Task directions = Among the entries that follow, the required portion opens with the line containing "([DirectMap]), echo and" and closes with the line containing "- Faults of". Give that portion again exactly, and nothing else.

Given data =
(* ===== verification/Prelude.v ===== *)
(** * ScarlettOS kernel: a verification library

    ScarlettOS is a kernel in C with user-space drivers and services around it.  This
    library models the parts of the kernel that keep the system's promises: memory,
    scheduling, access control, message passing, locks, the network stack, the file
    systems and the cryptography.  Definitions are translated from the C sources under
    src/ and keep their names; the theorems say what the code does, on every path,
    including where it differs from what it is meant to do.

    ** Files

    Shared: this file (machine integers, C arrays, error codes, loops, tactics),
    [Bytes] (byte buffers and blocks), [Effect] (the monad of state and failure),
    [Buffer] (structures read and written in buffers), [Linked] (lists linked through the
    objects of a store), [Table] (counted arrays that are searched and compacted).

    Memory.  [Pmm]: kernel/mm/pmm.c, the bitmap of page frames with its reference
    counts.  [Heap]: kernel/mm/heap.c and slab.c, [kmalloc], [kfree], [krealloc] and the
    slab caches, which call each other.  [Vmm]: kernel/mm/vmm.c, page tables in physical
    memory, on top of [Pmm], and the processor's translation with its huge pages.
    [DirectMap]: [vmm_init] of the same file, which maps all of memory.

    Threads.  [Sched]: kernel/sched/scheduler.c, load_balance.c, work_stealing.c and
    cpu_affinity.c, run queues linked through the threads.  [Sync]: kernel/sync, the
    spinlock and the mutex at the grain of one memory access, the semaphore and the
    read-write lock above them.  [Lockfree]: kernel/sync/lockfree.c, the stack and the
    queue without locks, at the same grain.

    Network.  [Packet]: the layouts of the packets and the Internet checksum.  [Net]:
    kernel/net/network.c, ethernet.c, arp.c, ip.c, icmp.c and udp.c.  [Tcp]:
    kernel/net/tcp.c and socket.c, which use [Net] through the class [Network].  [Dns]:
    kernel/net/dns.c, on the sockets of [Tcp].

    Storage.  [Block]: kernel/fs/block.c, the devices, with the class [Disk] for what a
    driver promises.  [Fat]: kernel/fs/fat32.c, the table of clusters on such a device.
    [FatDir]: fat32_utils.c, fat32_create.c and fat32_dir.c, paths, dates and
    directories, and rename and stat of fat32_vfs.c.  [FatFile]: fat32_file.c, open
    files.  [VfsTypes]: kernel/include/fs/vfs.h, the operations of a file system.  [Vfs]:
    kernel/fs/vfs.c, mount points and descriptors, for any file systems.  [FatVfs]:
    fat32_vfs.c, which joins the two.  [DiskCrypt]: disk_encryption.c, a device that encrypts
    what it stores on another one, and the dispatch over the ciphers of crypto.c.

    Access control.  [Acl]: kernel/fs/permissions.c and acl.c.  [Rbac], [Sandbox],
    [Capability]: the files of those names in kernel/security.  [Ipc]:
    kernel/ipc/ipc.c, ports and message queues, which use the capabilities through the
    class [CapSystem].

    Cryptography and accounts.  [Sha2]: kernel/crypto/sha256.c and sha512.c.  [Aes]:
    aes128.c, aes192.c and aes256.c.  [Bn] and [Rsa]: bn.c and the RSA functions of
    crypto.c.  [Kdf]: the hash dispatch, HMAC and PBKDF2 of crypto.c and
    kernel/auth/password_hash.c.  [Passwd]: kernel/auth/user_persistence.c and user.h.
    [KString]: kernel/core/string.c.

    ** How the code is represented

    The state of a component is a record of the static variables of its files; an
    operation is a function from the state, or a computation in the monad of [Effect]
    where the code follows pointers.  Unsigned integers are integers with the
    wrap-around written out.  Objects on the heap live in finite maps from their
    addresses, so that aliasing and use after free are visible; an access to an object
    that is not there is [Fault].  Where several calls can interleave ([Ipc], [Sync],
    [Lockfree]) the system is a step relation and the theorems hold of every reachable state;
    elsewhere the operations run one at a time, under their lock.

    Code that is not part of a component is a parameter of it: the results of
    [kmalloc], the contents of new memory, the drivers, the clock, the hardware walk of
    the page tables.  What a theorem needs of a parameter is a hypothesis, and its
    witness gives an instance.

    ** What is shown

    - Invariants of all reachable states: the allocator's counters agree with its
      bitmap ([Pmm]), the blocks of the heap tile it and free neighbours are merged, for
      requests of up to 2^28 bytes ([Heap]), capability tables and ids ([Capability]), and
      the lists and descriptors of the virtual file system, whose calls all return if those
      of the file systems below do ([Vfs]).  The calls on ports are split where they give up
      their lock; the queues and waiters are consistent in every interleaving, and a stage
      crashes only if its port was destroyed in between ([Ipc]).
    - Refinements: access control lists, roles and sandboxes to finite maps and sets, the
      checks of limits included ([Acl], [Rbac], [Sandbox]); the linked run queues to lists of
      threads, with what adding a thread that is queued already does to them ([Sched]);
      the receive buffer of a connection to a bounded queue of bytes ([Tcp]); the cached
      and mirrored table of clusters to a map ([Fat]), and an open file with its buffer
      of one cluster to a sequence of bytes with a position ([FatFile]); an encrypting device
      to a disk of the plain blocks ([DiskCrypt]); the stack and the queue without locks to
      sequential ones, in every interleaving of one consumer with producers of the stack, and
      with one producer of the queue ([Lockfree]).
    - Behaviour: allocation and release ([Pmm], [Heap]), round-robin scheduling and
      waking ([Sched]), FIFO delivery and access checks ([Ipc]), which rights a process can
      come to have ([Capability]), mutual exclusion ([Sync]), the direct map of all of memory
      ([DirectMap]), echo and address resolution between two hosts and the
      detection of damaged headers ([Net]), paths that lead to the file system mounted there
      ([Vfs]), and a directory made and listed through all layers of the storage
      ([FatVfs]).
    - Cryptography: streaming equals one-shot hashing ([Sha2]), decryption inverts
      encryption ([Aes]), exact arithmetic ([Bn]), PBKDF2 and password strings against
      their specifications ([Kdf]), the user file ([Passwd]).
    - Formats: names on the wire ([Dns]), paths, dates and directory entries ([FatDir]).
    - Faults of the code, as theorems: small [kmalloc] calls that deadlock ([Heap]),
      threads that run after they sleep or exit and threads that are lost ([Sched]), ports
      that are used after they were destroyed ([Ipc]), page mappings that go astray
      ([Vmm]), division of numbers of two or more words and
      what follows for RSA ([Rsa]), packets that are read past their buffer ([Net]), a
      connection that is accepted after it was freed, ports in the wrong byte order and
      descriptors that name another socket ([Tcp]), host names that are never resolved
      ([Dns]), files that are not found after they are created ([FatDir]), bytes that are
      written to the wrong cluster ([FatFile]), files of a FAT volume that cannot be
      opened ([FatVfs]), nodes that are used after another thread has freed them
      ([Lockfree]), and others named in the files.

    ** Fuel

    A loop over a linked list takes as many steps as there are objects in the store, one
    more than an acyclic list has nodes; loops over arrays recurse over their size.  The
    carries of a checksum fold in three rounds ([Packet.fold_fuel]).  [arp_resolve]
    sleeps 10 of at most 1000 ms in each round, so 102 rounds are enough ([Net]).  A
    name is decoded within twice the length of its message ([Dns.dns_decode_ends]).  A
    chain of clusters that ends has no cycle, so walks along it take at most the number of
    clusters ([Fat.fat_chain_length]); reads and writes of a file move by at least one byte
    in each round ([FatFile]), and the years of a date are at most 128 ([FatDir]).  The
    entries that one call of [fat32_readdir] passes over are a parameter.  The loop of
    [vmm_init] moves by 2 MiB in each round ([DirectMap.direct_map_built]).  The
    nesting of [kmalloc] and the slab allocator is bounded by the fuel of [Heap], and the
    theorems say when it is enough.  No theorem holds only because fuel runs out, except
    those that state that the code does not end.

    ** Not modelled

    Assembly, device registers and the hardware layers (kernel/hal, kernel/drivers, the
    driver programs): there is no semantics of them to translate. Console output,
    graphics and the desktop: their effect is on the screen. Two files are not C
    programs: sfs.c breaks off in the middle of a function, and sched_o1.c assigns
    arrays. The file systems ext4 and NTFS, the loader, processes and system calls,
    [mmap], shared memory, DHCP, elliptic curves, the audit log, the applications with
    the text buffers of the editors: not part of this library. Of [Vmm], the TLB and the
    switch of CR3 are left out. The user-space services and
    libraries repeat parts of the kernel and are left out. *)

From stdpp Require Import base tactics list numbers option relations.
From Stdlib Require Import Lia.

Reply =
      ([DirectMap]), echo and address resolution between two hosts and the
      detection of damaged headers ([Net]), paths that lead to the file system mounted there
      ([Vfs]), and a directory made and listed through all layers of the storage
      ([FatVfs]).
    - Cryptography: streaming equals one-shot hashing ([Sha2]), decryption inverts
      encryption ([Aes]), exact arithmetic ([Bn]), PBKDF2 and password strings against
      their specifications ([Kdf]), the user file ([Passwd]).
    - Formats: names on the wire ([Dns]), paths, dates and directory entries ([FatDir]).
    - Faults of the code, as theorems: small [kmalloc] calls that deadlock ([Heap]),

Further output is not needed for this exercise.